À partir de 2004, les autonomistes vont se diviser et créer un nombre certain de partis politiques : c’est que les partis politiques polynésiens représentent essentiellement le socle sur lequel s’appuie une personnalité reconnue bien plus qu’une organisation porteuse d’idéologie. Un parti sert un homme et non un programme. Il y a peu de “lieutenants” dans les partis politiques car le moindre élu se voit en leader : Francis Sanford disait à ce propos que “tout le monde, vieux ou jeune, est persuadé de posséder la vérité et d’avoir la capacité de gérer les affaires du territoire”. La bataille est donc rude pour accéder au poste suprême.
De plus, la succession d’un leader charismatique, d’un metua, qui a organisé une communauté émotionnelle, ne peut être rationnelle.
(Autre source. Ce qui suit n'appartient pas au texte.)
(** The rest of a handler whose request is rejected: its [catch] block
    shows the handler's error text and starts the timer, and no exception
    is left. *)
Lemma known_rejected (p : Pending) :
  known p -> forall s : Sys,
  exists h : Handler,
    let s' := run (pcont p Rejected) s in
    message (view s') = error_text h /\
    timers s' = timers s ++ [((now s + 3000)%N, setMessage "")] /\
    unhandled s' = unhandled s.
Proof.
  intros [h v q H] [[] ? ? ? ? ? ?]. exists h.
  by destruct h; cbn in H; injection H as <-.
Qed.

(** C8. Every action handler (load and create of genres; load, create and
    update of the profile; load and transfer of the wallet) catches every
    error at its own boundary and converts it to a notification.  No
    handler can finish by an exception, whatever the backend answers, and
    along every run of the page, with requests settling in any order and
    with any outcome, no exception ever leaves a handler.  When the request
    of a handler is rejected, in whatever state the page is by then, the
    handler shows its own error text, starts the three-second timer and
    ends, with no exception and with nothing left in flight for it; and in
    every reachable state every rejection that is delivered ends in one of
    the seven error texts being shown. *)
Theorem errors_caught_at_handler_boundary :
  (forall (h : Handler) (v : View), never_throws (handler h v)) /\
  (forall es : list Event, unhandled (steps es init) = 0) /\
  (forall (h : Handler) (s : Sys) (n : nat) (v : View),
     awaits s n (handler h v) ->
     let s' := step (Complete n (handler_kind h) Rejected) s in
     message (view s') = error_text h /\
     timers s' = timers s ++ [((now s + 3000)%N, setMessage "")] /\
     unhandled s' = unhandled s /\
     inflight s' = delete n (inflight s)) /\
  (forall (es : list Event) (n : nat) (kd : Kind),
     let s := steps es init in
     let s' := step (Complete n kd Rejected) s in
     s' = s \/
     exists h : Handler,
       message (view s') = error_text h /\
       timers s' = timers s ++ [((now s + 3000)%N, setMessage "")]).
Proof.
  split; [apply handler_never_throws|]. split.
  { intros es. by destruct (steps_safe es init (Forall_nil_2 _)) as [_ ->]. }
  split.
  - intros h s n v Hn s'. subst s'.
    destruct h; cbn [handler handler_kind] in *;
      rewrite (awaits_complete _ _ _ _ _ _ _ Hn eq_refl);
      by destruct s as [[] ? ? ? ? ? ?].
  - intros es n kd s s'. subst s'.
    destruct (reachable_Inv es) as (Hk & _ & _). fold s in Hk.
    cbn [step]. unfold complete.
    destruct (inflight s !! n) as [p|] eqn:Hn; [|by left].
    pose proof (Forall_lookup_1 _ _ _ _ Hk Hn) as Hkp.
    destruct p as [kd' req k]; cbn [pkind pcont preq] in *.
    destruct (Kind_eq_dec kd kd') as [e|]; [|by left].
    subst kd'; cbn [eq_rect]. right.
    match goal with |- context [run _ ?s0] =>
      destruct (known_rejected _ Hkp s0) as (h & Hm & Ht & _) end.
    exists h. split; [exact Hm|exact Ht].
Qed.
(** The requests of a run are as many genre requests as pages mounted. *)
Lemma run_requests (events : list Event) (app : App) :
  ∃ n, mounts (run zod app events).1 = mounts app + n ∧
       requests (run zod app events).2 = replicate n ("GET", genre_url).
Proof.
  revert app. induction events as [|event events IH]; intros app; simpl.
  - exists 0. split; [lia | reflexivity].
  - pose proof (step_effects zod app event) as Heffects.
    pose proof (step_mounts zod app event) as Hmounts.
    destruct (step zod app event) as [app' effects]; simpl in *.
    destruct (IH app') as (n & Hn & Hrequests).
    destruct (run zod app' events) as [app'' effects']; simpl in *.
    unfold requests in *. rewrite omap_app, Hrequests.
    destruct Heffects as [->|[(to & -> & _ & _ & Hmount & ->)|(data & -> & ->)]]; simpl.
    + destruct Hmounts as [Hsame|(? & _ & [=] & _)].
      exists n. split; [lia | reflexivity].
    + exists (S n). split; [lia | reflexivity].
    + destruct Hmounts as [Hsame|(? & [=] & _)].
      exists n. split; [lia | reflexivity].
Qed.

(** C3. The only request of the application is the GET of
    [http://localhost:8000/genre]: a step that sends a request sends this
    one alone and is a navigation that mounts the add-movie page, and every
    mount of that page sends it once. The data of the response goes to the
    [genres] state as it is, and the page is rendered again with it: the
    page either has exactly that data as its state or is unmounted, a list
    of genres is always taken, and on data that the page cannot read the
    render throws and the page is unmounted. A rejection changes no page
    state and sends nothing more (no handler, no retry), and no step drops
    a request in flight other than its own settlement (no
    cancellation). *)
Theorem genre_request (app : App) (event : Event) :
  (∀ method url,
     FetchRequest method url ∈ (step zod app event).2 →
     (step zod app event).2 = [FetchRequest "GET" "http://localhost:8000/genre"] ∧
     (∃ to, event = Navigate to) ∧
     genre_list app = None ∧
     genre_list (step zod app event).1 = Some (VArray [])) ∧
  (genre_list app = None →
   is_Some (genre_list (step zod app event).1) →
   (step zod app event).2 = [FetchRequest "GET" "http://localhost:8000/genre"]) ∧
  (∀ i genres form data,
     event = FetchResolved i data →
     page app = Some (AddMovieMounted i genres form) →
     i ∈ pending app →
     (page (step zod app event).1 = Some (AddMovieMounted i data form) ∨
      page (step zod app event).1 = None) ∧
     (genre_records data → genre_list (step zod app event).1 = Some data) ∧
     (¬ readable_genres data → page (step zod app event).1 = None)) ∧
  (∀ i,
     event = FetchRejected i →
     (step zod app event).2 = [] ∧
     page (step zod app event).1 = page app ∧
     pathname (step zod app event).1 = pathname app) ∧
  (∀ i,
     i ∈ pending app →
     i ∈ pending (step zod app event).1 ∨
     (∃ data, event = FetchResolved i data) ∨ event = FetchRejected i) ∧
  (∀ location events,
     requests (session zod location events).2 =
     replicate (mounts (session zod location events).1)
       ("GET", "http://localhost:8000/genre")).
Proof.
  split; [|split; [|split; [|split; [|split]]]].
  - intros method url Hin.
    destruct (step_effects zod app event)
      as [Hnone|[(to & -> & Hbefore & Hafter & _ & Hsent)|(data & _ & Hlog)]].
    + rewrite Hnone in Hin. by apply elem_of_nil in Hin.
    + eauto.
    + rewrite Hlog in Hin. apply list_elem_of_singleton in Hin. discriminate.
  - intros Hbefore [data Hafter].
    destruct event as [to| |name value| |i response|i];
      try (by rewrite step_keeps_unmounted in Hafter).
    simpl in *. unfold genre_list in Hbefore, Hafter.
    destruct (navigate_cases to app); simpl in *; simplify_eq. reflexivity.
  - intros i genres form data -> Hpage Hpending. simpl.
    rewrite bool_decide_eq_true_2 by done. rewrite Hpage.
    rewrite bool_decide_eq_true_2 by done. cbn [fst settle page].
    unfold genre_list, rerender.
    pose proof (renders_readable i data form) as Hrenders.
    destruct (renders (AddMovieMounted i data form));
      (split; [by auto|]); split; try done.
    + intros Hdata. exfalso. by apply Hdata, Hrenders.
    + intros Hdata. apply genre_records_readable, Hrenders in Hdata. discriminate.
  - by intros i ->.
  - intros i Hpending.
    destruct event as [to| |name value| |j response|j]; simpl.
    + left. destruct (navigate_cases to app); simpl; auto. by right.
    + by left.
    + left. by destruct (page app) as [[|]|].
    + left. by destruct (page app) as [[|? ? form]|].
    + destruct (decide (i = j)) as [->|Hne]; [right; left; eauto|left].
      assert (i ∈ filter (fun k => k ≠ j) (pending app))
        by (apply list_elem_of_filter; auto).
      repeat case_match; simpl; auto.
    + destruct (decide (i = j)) as [->|Hne]; [by right; right|left].
      apply list_elem_of_filter; auto.
  - intros location events. unfold session.
    destruct (run_requests (Navigate location :: events) unopened) as (n & -> & ->).
    reflexivity.
Qed.

End Sessions.

(** ** What the router shows *)

(** The route of a location is the route of the page mounted there. *)
Lemma matchRoutes_router (location : string) :
  matchRoutes router location =
    match page_at location with
    | Some HomeC =>
        Some {| path := "/"; element := El "Layout" [] [El "Home" [] []] |}
    | Some AddMovieC =>
        Some {| path := "/add-movie"; element := El "Layout" [] [El "AddMovie" [] []] |}
    | None => None
    end.
Proof.
  unfold page_at, matchRoutes, router. cbn [find path].
  destruct (matchPath "/" _); [reflexivity|].
  destruct (matchPath "/add-movie" _); reflexivity.
Qed.
(** X12. [code_to_defect_id] maps a code to the defect that lists it; when
    several defects list one code, the one latest in the table gets it; a
    code that no defect lists is no key. *)
Theorem code_to_defect_id_last_wins (pre post : list defect_codes)
    (d : defect_codes) (c : string) :
  (c ∈ d_code d :: d_more d →
   Forall (λ d', c ∉ d_code d' :: d_more d') post →
   code_to_defect_id (pre ++ d :: post) !! c = Some (d_id d))
  ∧ (Forall (λ d', c ∉ d_code d' :: d_more d') (pre ++ d :: post) ↔
     code_to_defect_id (pre ++ d :: post) !! c = None).
Proof.
  split; [apply code_to_defect_id_last|]. split.
  - apply code_to_defect_id_none.
  - intros Hnone.
    induction (pre ++ d :: post) as [|d0 l IH] using rev_ind; [constructor|].
    destruct (decide (c ∈ d_code d0 :: d_more d0)) as [Hin|Hnin].
    + rewrite (code_to_defect_id_last l [] d0 c Hin) in Hnone by constructor.
      done.
    + apply Forall_app. split; [|by repeat constructor].
      apply IH. unfold code_to_defect_id in *.
      rewrite explode_app, foldl_app in Hnone.
      rewrite foldl_put_other in Hnone; [done|].
      apply explode_other. by repeat constructor.
Qed.

Lemma code_to_defect_id_last_wins_witness :
  code_to_defect_id
    ([DefectCodes 1 "R1714" ["C0123"]]
       ++ DefectCodes 2 "C0123" [] :: [DefectCodes 3 "W0611" []])
  !! "C0123" = Some 2.
Proof.
  apply (code_to_defect_id_last_wins
           [DefectCodes 1 "R1714" ["C0123"]] [DefectCodes 3 "W0611" []]
           (DefectCodes 2 "C0123" []) "C0123").
  - by left.
  - apply (bool_decide_unpack _). by vm_compute.
Defined.

(** ** The defect log of sample_collection *)

Section Vectorize.

Lemma tabulate_lookup {A} (f : Z → A) (ks : list Z) (k : Z) :
  tabulate f ks !! k = if decide (k ∈ ks) then Some (f k) else None.
Proof.
  unfold tabulate. induction ks as [|k' ks IH]; [done|].
  cbn [fmap list_fmap]. rewrite list_to_map_cons, lookup_insert, IH.
  destruct (decide (k' = k)) as [->|Hne].
  - by rewrite decide_True by (by left).
  - destruct (decide (k ∈ ks)) as [Hin|Hnin].
    + by rewrite decide_True by (by right).
    + rewrite decide_False; [done|]. intros [?|?]%elem_of_cons; by subst.
Qed.
(** * Antigravity session manager: rotation, synchronisation and loading

    A shallow embedding of [session.ts].  The two SQLite databases the
    script works on are modelled as finite maps:

    - the IDE's state store [state.vscdb], table [ItemTable (key TEXT
      PRIMARY KEY, value TEXT)], as a map from keys to values;
    - the script's own [sessions.db], table [sessions] with primary key
      [email], as a map from the e-mail to the remaining columns.

    Strings are byte strings, which is how SQLite compares TEXT under its
    default BINARY collation.  [Date.now()] is an input of every operation
    that calls it.  Console output is kept as a list of typed messages.
    The installation of the key bindings, which only copies and writes
    files, is left out.  *)

From Stdlib Require Import ZArith String Ascii.
From stdpp Require Import gmap strings list sorting fin_maps.

Local Open Scope Z_scope.

(** ** Data model *)

(** The columns of a [sessions] row other than the primary key [email]. *)
Record Row := mkRow {
  name : option string;
  auth_status : string;
  google_data : string;
  last_used : Z;
  created_at : Z;
  updated_at : Z }.

(** [interface Session]: what [SELECT *] returns, the key and its columns. *)
Abbreviation Session := (string * Row)%type.
Definition email (s : Session) : string := s.1.
Arguments email : simpl never.

(** ** JavaScript values

    The value of [JSON.parse(text).email].  The script declares it a
    string but never checks: whatever the auth blob holds there is what
    [getCurrentSession] returns.  The script uses the value in four ways:
    as a condition ([!email]), as an operand of [===] against the [email]
    of a row (a string, the column being TEXT), as a bound parameter of a
    statement on the [email] column, and inside a template literal.  A
    value that is not a string, such as the number 123, is kept as what
    the first three uses observe of it: whether it is truthy, and the
    text the [email] column holds and compares for it ([bun:sqlite] binds
    a number as a numeric value, which the TEXT affinity of the column
    turns into text: '123' for 123). *)
Inductive JsValue :=
  | JsString (s : string)
  | JsOther (truthy : bool) (text : string).

Global Instance JsValue_eq_dec : EqDecision JsValue.
Proof. solve_decision. Defined.

(** JavaScript truthiness of a string, of an optional string and of a
    value: [!s], [s || ...]. *)
Definition falsy (s : string) : bool := bool_decide (s = EmptyString).
Definition truthy_opt (o : option string) : option string :=
  match o with
  | Some s => if falsy s then None else Some s
  | None => None
  end.
Definition js_falsy (v : JsValue) : bool :=
  match v with
  | JsString s => falsy s
  | JsOther truthy _ => negb truthy
  end.
Definition js_truthy_opt (o : option JsValue) : option JsValue :=
  match o with
  | Some v => if js_falsy v then None else Some v
  | None => None
  end.

(** The value as a parameter bound to the [email] column. *)
Definition sql_text (v : JsValue) : string :=
  match v with
  | JsString s => s
  | JsOther _ text => text
  end.

(** [e === v] for the [email] of a row, which is a string: the
    comparison holds only when [v] is that very string. *)
Definition strict_eq (e : string) (v : JsValue) : Prop := JsString e = v.
Global Instance strict_eq_dec e v : Decision (strict_eq e v).
Proof. unfold strict_eq. apply _. Defined.

(** The object returned by [getCurrentSession]. *)
Record Current := mkCurrent {
  cur_email : JsValue;
  cur_auth_status : string;
  cur_google_data : string }.

(** Lines written by [console.log] and [console.error].  A line that
    interpolates [current.email] carries that value, a line that
    interpolates the [email] of a row or the command-line argument
    carries the string. *)
Inductive Msg :=
  | ErrParsingCurrent                (* console.error('Error parsing current session:', e) *)
  | LogNoActiveSession               (* 'No active session found in Antigravity.' *)
  | LogUpdated (e : JsValue)         (* 'Updated session for: e' *)
  | LogUpToDate (e : JsValue)        (* 'Session for e is already up to date.' *)
  | LogAdded (e : JsValue)           (* 'Added new session: e' *)
  | ErrSessionNotFound (e : string)  (* console.error('Session not found: e') *)
  | LogLoaded (e : string)           (* 'Loaded session: e' *)
  | LogPleaseReload                  (* 'Please reload the window (Cmd+R) ...' *)
  | LogSyncing                       (* 'Syncing current session...' *)
  | LogNoSessions                    (* 'No sessions available. Please log in first.' *)
  | LogAlreadyOnly (e : JsValue)     (* 'Already on the only available session: e' *)
  | LogSwitching (e : string)        (* 'Switching to: e' *)
  | LogDeleted (e : string)          (* 'Deleted session: e' *)
  | ErrUsageLoad                     (* console.error('Usage: bun session.ts load <email>') *)
  | ErrUsageDelete.                  (* console.error('Usage: bun session.ts delete <email>') *)

(** Which of the lines go to standard error. *)
Definition on_stderr (m : Msg) : bool :=
  match m with
  | ErrParsingCurrent | ErrSessionNotFound _ | ErrUsageLoad | ErrUsageDelete => true
  | _ => false
  end.

(** The state the script runs against.  [live = None] stands for a state
    store that has no usable [ItemTable] (the file or the table is
    missing): every statement run against it raises an SQLite error. *)
Record World := mkWorld {
  live : option (gmap string string);
  sessions : gmap string Row;
  console : list Msg }.

Definition set_live (l : option (gmap string string)) (w : World) : World :=
  mkWorld l (sessions w) (console w).
Definition set_sessions (t : gmap string Row) (w : World) : World :=
  mkWorld (live w) t (console w).

(** ** Effects: state, uncaught exceptions and [process.exit] *)

Inductive Res (A : Type) :=
  | Ok (a : A) (w : World)         (* ran to completion *)
  | Uncaught (w : World)           (* an SQLite error propagated to top level *)
  | Exited (code : Z) (w : World). (* process.exit(code) *)
Arguments Ok {A} a w.
Arguments Uncaught {A} w.
Arguments Exited {A} code w.

Definition M (A : Type) : Type := World → Res A.

Definition ret {A} (a : A) : M A := λ w, Ok a w.
Definition bind {A B} (m : M A) (k : A → M B) : M B := λ w,
  match m w with
  | Ok a w' => k a w'
  | Uncaught w' => Uncaught w'
  | Exited c w' => Exited c w'
  end.

Global Instance M_ret : MRet M := @ret.
Global Instance M_bind : MBind M := λ A B k m, bind m k.

(** The world an invocation leaves behind, however it ended. *)
Definition world_of {A} (r : Res A) : World :=
  match r with Ok _ w | Uncaught w | Exited _ w => w end.

(** The status the process terminates with: 0 on normal completion, the
    argument of [process.exit], 1 for an uncaught exception. *)
Definition exit_status {A} (r : Res A) : Z :=
  match r with Ok _ _ => 0 | Uncaught _ => 1 | Exited c _ => c end.

Definition crashed {A} (r : Res A) : bool :=
  match r with Uncaught _ => true | _ => false end.

Definition print (m : Msg) (w : World) : World :=
  mkWorld (live w) (sessions w) (console w ++ [m]).
Definition console_log (m : Msg) : M unit := λ w, Ok tt (print m w).
Definition console_error (m : Msg) : M unit := console_log m.
Definition process_exit {A} (code : Z) : M A := λ w, Exited code w.

(** Opening the IDE store and running a statement on [ItemTable]. *)
Definition ag_select (key : string) : M (option string) := λ w,
  match live w with
  | Some t => Ok (t !! key) w
  | None => Uncaught w
  end.
(** [INSERT OR REPLACE INTO ItemTable (key, value) VALUES (?, ?)] *)
Definition ag_insert_or_replace (key value : string) : M unit := λ w,
  match live w with
  | Some t => Ok tt (set_live (Some (<[key := value]> t)) w)
  | None => Uncaught w
  end.

(** [initSessionDB]: creates the directory and the [sessions] table when
    they are missing.  In the model the table always exists, empty at
    first, so this changes nothing. *)
Definition initSessionDB : M unit := λ w, Ok tt w.

(** Statements on the [sessions] table. *)
Definition db_select_by_email (e : string) : M (option Session) := λ w,
  Ok ((λ r, (e, r)) <$> sessions w !! e) w.
(** [INSERT INTO sessions ...]: a second row for a key violates the
    primary key and raises. *)
Definition db_insert (e : string) (r : Row) : M unit := λ w,
  match sessions w !! e with
  | Some _ => Uncaught w
  | None => Ok tt (set_sessions (<[e := r]> (sessions w)) w)
  end.
(** [UPDATE sessions SET ... WHERE email = ?] *)
Definition db_update (f : Row → Row) (e : string) : M unit := λ w,
  Ok tt (set_sessions (alter f e (sessions w)) w).
(** [DELETE FROM sessions WHERE email = ?] *)
Definition db_delete (e : string) : M unit := λ w,
  Ok tt (set_sessions (delete e (sessions w)) w).

(** [ORDER BY last_used ASC, email ASC]: integers by value, then TEXT
    byte-wise. *)
Definition order_by_last_used_email (a b : Session) : bool :=
  (last_used a.2 <? last_used b.2)
  || ((last_used a.2 =? last_used b.2) && String.leb (email a) (email b)).
Definition session_le (a b : Session) : Prop :=
  order_by_last_used_email a b = true.
Global Instance session_le_dec : RelDecision session_le.
Proof. intros a b. unfold session_le. apply _. Defined.

(** [SELECT * FROM sessions ORDER BY last_used ASC, email ASC] *)
Definition select_ordered (t : gmap string Row) : list Session :=
  merge_sort session_le (map_to_list t).
Definition db_select_ordered : M (list Session) := λ w,
  Ok (select_ordered (sessions w)) w.
(** The body of [for (const line of lines)].  A blank line is skipped.
    Everything else runs inside the inner [try]: a [SyntaxError] of
    [JSON.parse] and the [TypeError] of reading [.message] of [null] both
    end in the [catch], which only warns on the console.  The later
    [if (json.done) {}] has an empty body and cannot throw once
    [json.message] was read. *)
Definition line_effects (line : jsstring) : list Effect :=
  if blank line then []
  else match JSON_parse line with
       | None => [ConsoleWarn]
       | Some json =>
           match get_member json (js "message") with
           | Throws => [ConsoleWarn]
           | Normal None => []
           | Normal (Some m) =>
               if truthy m then
                 match get_member m (js "content") with
                 | Normal (Some c) => if truthy c then [OnChunk c] else []
                 | Normal None => []
                 | Throws => [ConsoleWarn]
                 end
               else []
           end
       end.

(** One iteration of the read loop on a delivered chunk. *)
Definition chunk_effects (text : jsstring) : list Effect :=
  flat_map line_effects (split_nl text).

(** [while (true) { const { done, value } = await reader.read(); ... }] *)
Fixpoint read_loop (chunks : list jsstring) (ending : StreamEnd) : list Effect :=
  match chunks with
  | text :: rest => chunk_effects text ++ read_loop rest ending
  | [] =>
      match ending with
      | EndOfStream => [OnDone]
      | ReadFails e => [OnError e]
      end
  end.

Definition chat_request (settings : AppSettings) (messages : list ApiMessage)
  : Request :=
  {| url := normalizeHost (host settings) ++ js "/api/chat";
     req_model := selectedModel settings;
     req_messages := messages |}.

(** [new Error(`Ollama Error (${response.status}): ${errorText}`)] *)
Definition status_error (code : N) (errorText : jsstring) : JsError :=
  {| message := js "Ollama Error (" ++ of_N code ++ js "): " ++ errorText |}.

(** The whole function: every throw and rejection inside the outer [try]
    reaches [onError]. *)
Definition streamChat (server : Server) (settings : AppSettings)
                      (messages : list ApiMessage) : list Effect :=
  match server (chat_request settings messages) with
  | Rejected e => [OnError e]
  | Resolved response =>
      if negb (ok response) then
        match text response with
        | Resolved errorText => [OnError (status_error (status response) errorText)]
        | Rejected e => [OnError e]
        end
      else
        match body response with
        | None => [OnError {| message := js "No response body" |}]
        | Some stream => read_loop (chunks stream) (ending stream)
        end
  end.
(* ===== verification/Primitives.v ===== *)
(** * Third-party primitives

    The crates [sha2] and [hex] are not part of the repository. What the code uses of them is a
    parameter of the model, with the documented facts the code relies on as laws: a SHA-256
    digest has 32 bytes, and [hex::encode] writes two lower-case hex characters per byte and is
    injective. [Concrete] instantiates both with functions that satisfy the laws, for use at
    concrete inputs. *)

From S2P Require Import Prelude.
From Stdlib Require Import Ascii.

Local Open Scope Z_scope.

Class Primitives := {
  sha256 : string → string;
  hex_encode : string → string
}.

Class PrimitivesLaws `{Primitives} : Prop := {
  sha256_len s : slen (sha256 s) = 32;
  hex_encode_len s : slen (hex_encode s) = 2 * slen s;
  hex_encode_lower s : all_bytes is_lower_hex (hex_encode s) = true;
  hex_encode_inj s t : hex_encode s = hex_encode t → s = t
}.

Module Concrete.

(** A polynomial checksum, written as 32 bytes: any function to 32 bytes will do. *)
Definition digest (s : string) : string :=
  to_le_bytes 32 (foldl (λ acc a, (acc * 257 + bval a + 1) mod 2 ^ 256) 7 (bytes_of s)).

Definition hex_digit (n : N) : ascii := ascii_of_N (if (n <? 10)%N then 48 + n else 87 + n).

Fixpoint encode (s : string) : string :=
  match s with
  | EmptyString => EmptyString
  | String a s =>
      String (hex_digit (N_of_ascii a / 16)) (String (hex_digit (N_of_ascii a mod 16)) (encode s))
  end.

Lemma encode_byte_ok :
  forallb (λ n, let a := ascii_of_nat n in
     is_lower_hex (hex_digit (N_of_ascii a / 16)) && is_lower_hex (hex_digit (N_of_ascii a mod 16)))
    (seq 0 256) = true.
Proof. vm_compute. done. Qed.

Lemma hex_digit_inj n m : (n < 16)%N → (m < 16)%N → hex_digit n = hex_digit m → n = m.
Proof.
  intros Hn Hm H. unfold hex_digit in H. apply (f_equal N_of_ascii) in H.
  revert H. destruct (N.ltb_spec n 10), (N.ltb_spec m 10); rewrite !N_ascii_embedding; lia.
Qed.

Lemma nibbles_inj a b :
  (N_of_ascii a / 16 = N_of_ascii b / 16)%N → (N_of_ascii a mod 16 = N_of_ascii b mod 16)%N → a = b.
Proof.
  intros Hd Hm. rewrite <- (ascii_N_embedding a), <- (ascii_N_embedding b). f_equal.
  rewrite (N.div_mod (N_of_ascii a) 16), (N.div_mod (N_of_ascii b) 16) by lia. by rewrite Hd, Hm.
Qed.

End Concrete.

Module ConcretePrimitives.
#[export] Instance concrete_primitives : Primitives := {|
  sha256 := Concrete.digest;
  hex_encode := Concrete.encode
|}.

#[export] Instance concrete_laws : PrimitivesLaws.
Proof.
  split; cbv [sha256 hex_encode concrete_primitives].
  - intros s. apply length_to_le_bytes.
  - intros s. unfold slen. induction s as [|a s IH]; cbn [Concrete.encode String.length]; lia.
  - intros s. induction s as [|a s IH]; [done|]. cbn [Concrete.encode]. rewrite !all_bytes_cons, IH.
    pose proof Concrete.encode_byte_ok as Hall. rewrite forallb_forall in Hall.
    specialize (Hall (nat_of_ascii a)). cbn zeta in Hall. rewrite ascii_nat_embedding, andb_true_iff in Hall.
    destruct Hall as [-> ->]; [|done]. apply in_seq. pose proof (nat_ascii_bounded a). lia.
  - intros s. induction s as [|a s IH]; intros [|b t]; cbn [Concrete.encode]; try done.
    intros [= H1 H2 H3]. apply IH in H3 as ->. f_equal.
    pose proof (N_ascii_bounded a). pose proof (N_ascii_bounded b).
    apply Concrete.nibbles_inj; apply Concrete.hex_digit_inj; auto;
      first [apply N.Div0.div_lt_upper_bound; lia | apply N.mod_lt; lia].
Qed.
End ConcretePrimitives.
On ne peut donc dire aujourd’hui qui sera le metua et même s’il y en aura un. D’autant qu’une communauté émotionnelle ne peut exister que si tous les leaders autonomistes se mettent d’accord sur un seul homme. Et là se trouve toute la difficulté. Il ne resterait alors plus qu’un seul metua : Oscar Temaru.